(** * Vita3K host: import dispatch, thread resume and shutdown

    A shallow embedding of [src/emulator/host/src/host.cpp]: the export
    lookup [resolve_export], the NID switch [resolve_import], the dispatcher
    [call_import], the [resume_thread] closure built in [init], and the event
    pump [handle_events]; further down, [init] itself with its scan of the
    application directory, and the glbinding hook [after_callback].

    The C++ code works on one shared [HostState] through references and
    emits effects whose order matters (mutex acquisition, condition-variable
    notification, calls into native functions).  It is modelled in a small
    monad that threads the machine state, records an ordered trace of
    effects, and can fault where the C++ would dereference a missing
    record. *)

From Stdlib Require Import ZArith String List.
From stdpp Require Import base gmap list.

Open Scope Z_scope.

(** ** Scalar types *)

(** [uint32_t] guest address, [SceUID] (a 32-bit signed id), and the
    identity of a heap-allocated [CPUState] (the target of
    [CPUStatePtr] and of a [CPUState &]). *)
Abbreviation Address := Z (only parsing).
Abbreviation SceUID := Z (only parsing).
Abbreviation CpuPtr := Z (only parsing).

(** [enum class ThreadToDo]. *)
Module ThreadToDo.
Inductive t := run | wait | stop.

Definition eqb (a b : t) : bool :=
  match a, b with
  | run, run | wait, wait | stop, stop => true
  | _, _ => false
  end.
End ThreadToDo.

(** The two kinds of [std::mutex] the file locks: [KernelState::mutex] and
    the [mutex] member of the thread record registered under an id. *)
Inductive Mutex :=
| KernelMutex
| ThreadMutex (thread_id : SceUID).

(** The condition variables the file notifies: [ThreadState::something_to_do]
    of a thread record and [DisplayState::condvar]. *)
Inductive CondVar :=
| SomethingToDo (thread_id : SceUID)
| DisplayCondvar.

#[global] Instance Mutex_eq_dec : EqDecision Mutex.
Proof. solve_decision. Defined.

#[global] Instance CondVar_eq_dec : EqDecision CondVar.
Proof. solve_decision. Defined.

(** [SDL_Event], restricted to the two members the file reads:
    [event.type] and [event.key.keysym.sym]. *)
Record SDL_Event := mkEvent { ev_type : Z; keysym_sym : Z }.

(** Values of the SDL2 headers. *)
Definition SDL_QUIT : Z := 0x100.
Definition SDL_KEYDOWN : Z := 0x300.
Definition SDLK_g : Z := 103.

Definition not_quit (event : SDL_Event) : Prop := ev_type event <> SDL_QUIT.

(** The two [LOG_TRACE] lines of [call_import], with their arguments. *)
Inductive LogRecord :=
| LogHleCall (thread_id : SceUID) (nid : Z) (name : string)
| LogLleCall (thread_id : SceUID) (nid : Z) (export_pc : Address) (name : string).

(** Effects, in program order. *)
Inductive Event :=
| EvLock (m : Mutex)
| EvUnlock (m : Mutex)
| EvFindExport (nid : Z)
| EvResolveImport (nid : Z)
| EvCallImport (nid : Z) (cpu : CpuPtr) (thread_id : SceUID)
| EvWritePc (cpu : CpuPtr) (value : Address)
| EvSetToDo (thread_id : SceUID) (v : ThreadToDo.t)
| EvNotifyAll (cv : CondVar)
| EvLogTrace (r : LogRecord)
| EvImGuiProcess (ev : SDL_Event)
| EvDisplayQueueAbort
| EvSetWindowResizable (resizable : bool)
| EvSetWindowSize (width height : Z).

(** Where the C++ has no defined continuation. *)
Inductive Fault :=
| UnknownThreadId (thread_id : SceUID)
| InvalidCpu (cpu : CpuPtr)
| NativeFault (code : Z).

(** [static const bool LOG_IMPORT_CALLS = false;] *)
Definition LOG_IMPORT_CALLS : bool := false.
========================================
§ **Work order**: Each line above needs to be written out again exactly.

§ **Answer to this task**:
(** * Vita3K host: import dispatch, thread resume and shutdown

    A shallow embedding of [src/emulator/host/src/host.cpp]: the export
    lookup [resolve_export], the NID switch [resolve_import], the dispatcher
    [call_import], the [resume_thread] closure built in [init], and the event
    pump [handle_events]; further down, [init] itself with its scan of the
    application directory, and the glbinding hook [after_callback].

    The C++ code works on one shared [HostState] through references and
    emits effects whose order matters (mutex acquisition, condition-variable
    notification, calls into native functions).  It is modelled in a small
    monad that threads the machine state, records an ordered trace of
    effects, and can fault where the C++ would dereference a missing
    record. *)

From Stdlib Require Import ZArith String List.
From stdpp Require Import base gmap list.

Open Scope Z_scope.

(** ** Scalar types *)

(** [uint32_t] guest address, [SceUID] (a 32-bit signed id), and the
    identity of a heap-allocated [CPUState] (the target of
    [CPUStatePtr] and of a [CPUState &]). *)
Abbreviation Address := Z (only parsing).
Abbreviation SceUID := Z (only parsing).
Abbreviation CpuPtr := Z (only parsing).

(** [enum class ThreadToDo]. *)
Module ThreadToDo.
Inductive t := run | wait | stop.

Definition eqb (a b : t) : bool :=
  match a, b with
  | run, run | wait, wait | stop, stop => true
  | _, _ => false
  end.
End ThreadToDo.

(** The two kinds of [std::mutex] the file locks: [KernelState::mutex] and
    the [mutex] member of the thread record registered under an id. *)
Inductive Mutex :=
| KernelMutex
| ThreadMutex (thread_id : SceUID).

(** The condition variables the file notifies: [ThreadState::something_to_do]
    of a thread record and [DisplayState::condvar]. *)
Inductive CondVar :=
| SomethingToDo (thread_id : SceUID)
| DisplayCondvar.

#[global] Instance Mutex_eq_dec : EqDecision Mutex.
Proof. solve_decision. Defined.

#[global] Instance CondVar_eq_dec : EqDecision CondVar.
Proof. solve_decision. Defined.

(** [SDL_Event], restricted to the two members the file reads:
    [event.type] and [event.key.keysym.sym]. *)
Record SDL_Event := mkEvent { ev_type : Z; keysym_sym : Z }.

(** Values of the SDL2 headers. *)
Definition SDL_QUIT : Z := 0x100.
Definition SDL_KEYDOWN : Z := 0x300.
Definition SDLK_g : Z := 103.

Definition not_quit (event : SDL_Event) : Prop := ev_type event <> SDL_QUIT.

(** The two [LOG_TRACE] lines of [call_import], with their arguments. *)
Inductive LogRecord :=
| LogHleCall (thread_id : SceUID) (nid : Z) (name : string)
| LogLleCall (thread_id : SceUID) (nid : Z) (export_pc : Address) (name : string).

(** Effects, in program order. *)
Inductive Event :=
| EvLock (m : Mutex)
| EvUnlock (m : Mutex)
| EvFindExport (nid : Z)
| EvResolveImport (nid : Z)
| EvCallImport (nid : Z) (cpu : CpuPtr) (thread_id : SceUID)
| EvWritePc (cpu : CpuPtr) (value : Address)
| EvSetToDo (thread_id : SceUID) (v : ThreadToDo.t)
| EvNotifyAll (cv : CondVar)
| EvLogTrace (r : LogRecord)
| EvImGuiProcess (ev : SDL_Event)
| EvDisplayQueueAbort
| EvSetWindowResizable (resizable : bool)
| EvSetWindowSize (width height : Z).

(** Where the C++ has no defined continuation. *)
Inductive Fault :=
| UnknownThreadId (thread_id : SceUID)
| InvalidCpu (cpu : CpuPtr)
| NativeFault (code : Z).

(** [static const bool LOG_IMPORT_CALLS = false;] *)
Definition LOG_IMPORT_CALLS : bool := false.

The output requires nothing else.